Lemma morning_keys : keys_ok morning.(ts_agg).
Proof.
  refine (proj1 (trace_accounted (take 3 day_ops) morning (0%N, 0) _)).
  apply default_is_some. vm_compute. reflexivity.
Qed.

Definition morning_drain : Aggregator * outcome Empty_set (list BillingBin) :=
  drain_completed morning.(ts_agg) (at_min 20) NS_PER_MIN.

Definition morning_bins : list BillingBin := default [] (ok_of morning_drain.2).
Definition morning_bin : BillingBin :=
  default (fresh_bin (reading_at 0 0 0) 0 0) (head morning_bins).
Definition morning_progress : MeterProgress :=
  default {| watermark := 0; last_arrival := 0 |} (morning.(ts_agg).(progress) !! 7%N).

Lemma morning_drains : drain_completed morning.(ts_agg) (at_min 20) NS_PER_MIN = (morning_drain.1, Ok morning_bins).
Proof. apply ok_pair_is_ok. vm_compute. reflexivity. Qed.

Lemma event_time_completion_witness :
  morning_bin.(start_time) = at_min 0 /\
  morning_bin.(end_time) + NS_PER_MIN <= morning_progress.(watermark).
Proof.
  split; [vm_compute; reflexivity|].
  apply (event_time_completion morning.(ts_agg) (at_min 20) NS_PER_MIN morning_drain.1 morning_bins).
  - apply morning_keys.
  - intros k b Hb.
    assert (Hall : forallb (fun b => chrono_valid_b b.(end_time)) (bin_values morning.(ts_agg)) = true)
      by (vm_compute; reflexivity).
    rewrite forallb_forall in Hall. specialize (Hall b).
    rewrite <- list_elem_of_In, elem_of_values in Hall. specialize (Hall ltac:(eauto)).
    unfold chrono_valid_b in Hall. breflect. split; done.
  - apply morning_drains.
  - apply head_default_elem. vm_compute. reflexivity.
  - apply default_is_some. vm_compute. reflexivity.
  - vm_compute. reflexivity.
Defined.

Lemma drain_complete_witness :
  peek_completed_bins_at morning_drain.1 (at_min 20) NS_PER_MIN = Ok [] /\
  (forall k b, morning_drain.1.(active_bins) !! k = Some b <->
     morning.(ts_agg).(active_bins) !! k = Some b /\
     completedb morning.(ts_agg) (at_min 20) NS_PER_MIN b = false).
Proof.
  exact (drain_complete morning.(ts_agg) (at_min 20) NS_PER_MIN _ _ morning_keys morning_drains).
Defined.

Lemma surplus_deficit_exclusive_witness :
  match net_surplus_kwh morning_bin, net_deficit_kwh morning_bin with
  | Ok (Some _), Ok d =>
      dec_ltb morning_bin.(energy_consumed) morning_bin.(energy_generated) = true /\ d = None
  | Ok None, Ok (Some _) =>
      dec_ltb morning_bin.(energy_generated) morning_bin.(energy_consumed) = true
  | Ok None, Ok None => True
  | Panic, Panic => True
  | _, _ => False
  end.
Proof. exact (surplus_deficit_exclusive morning_bin). Defined.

== Your assignment ==
Reproduce without change every line of the entries above, from the one containing "Panic => True" through the last.

== Answer to this exercise ==
  | Panic, Panic => True
  | _, _ => False
  end.
Proof. exact (surplus_deficit_exclusive morning_bin). Defined.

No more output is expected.